TASK GOAL: Could you copy, exactly as written, every line from the first line of the records through the one containing "op_ty := let_.RT"?

Saved data entries
- - - - -

(** Overload resolution for [lhs | rhs], and the meaning of the chosen
    overload: the type and category of the result, and the run-time step
    from the left operand to the result.  No overload takes a [with], and
    none can be deduced for an operand of type [void]. *)
Definition operator_pipe (lhs : operand_type) (rhs : scope_expr)
  : compiled (operand_type * (operand → M operand)) :=
  let T := op_ty lhs in
  if bool_decide (ty_core T = TVoid) then Rejected NoMatchingOperator else
  match rhs with
  | e_let L =>
      w <~ let_.ctor L ;;
      f <~ match op_cat lhs with
           | lvalue => pipe_let_lref T w
           | rvalue => pipe_let_rref T w
           end ;;
      Accepted ({| op_cat := rvalue; op_ty := let_.RT w |},
                fun x => c <- bind_reference x ;; v <- f c ;; ret (Temp v))
  | e_run L =>
      w <~ run.ctor L ;;
      f <~ match op_cat lhs with
           | lvalue => pipe_run_lref T w
           | rvalue => pipe_run_rref T w
           end ;;
      Accepted ({| op_cat := rvalue; op_ty := run.RT w |},
                fun x => c <- bind_reference x ;; v <- f c ;; ret (Temp v))
  | e_also L =>
      w <~ also.ctor L ;;
      f <~ match op_cat lhs with
           | lvalue => pipe_also_lref T w
           | rvalue => pipe_also_rref T w
           end ;;
      Accepted ({| op_cat := lvalue; op_ty := also.ARG w |},
                fun x => c <- bind_reference x ;; l <- f c ;; ret (AtLoc l))
  | e_with L =>
      _ <~ with_.ctor L ;;
      Rejected NoMatchingOperator
  end.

- - - - -

FINAL ANSWER:
(** Overload resolution for [lhs | rhs], and the meaning of the chosen
    overload: the type and category of the result, and the run-time step
    from the left operand to the result.  No overload takes a [with], and
    none can be deduced for an operand of type [void]. *)
Definition operator_pipe (lhs : operand_type) (rhs : scope_expr)
  : compiled (operand_type * (operand → M operand)) :=
  let T := op_ty lhs in
  if bool_decide (ty_core T = TVoid) then Rejected NoMatchingOperator else
  match rhs with
  | e_let L =>
      w <~ let_.ctor L ;;
      f <~ match op_cat lhs with
           | lvalue => pipe_let_lref T w
           | rvalue => pipe_let_rref T w
           end ;;
      Accepted ({| op_cat := rvalue; op_ty := let_.RT w |},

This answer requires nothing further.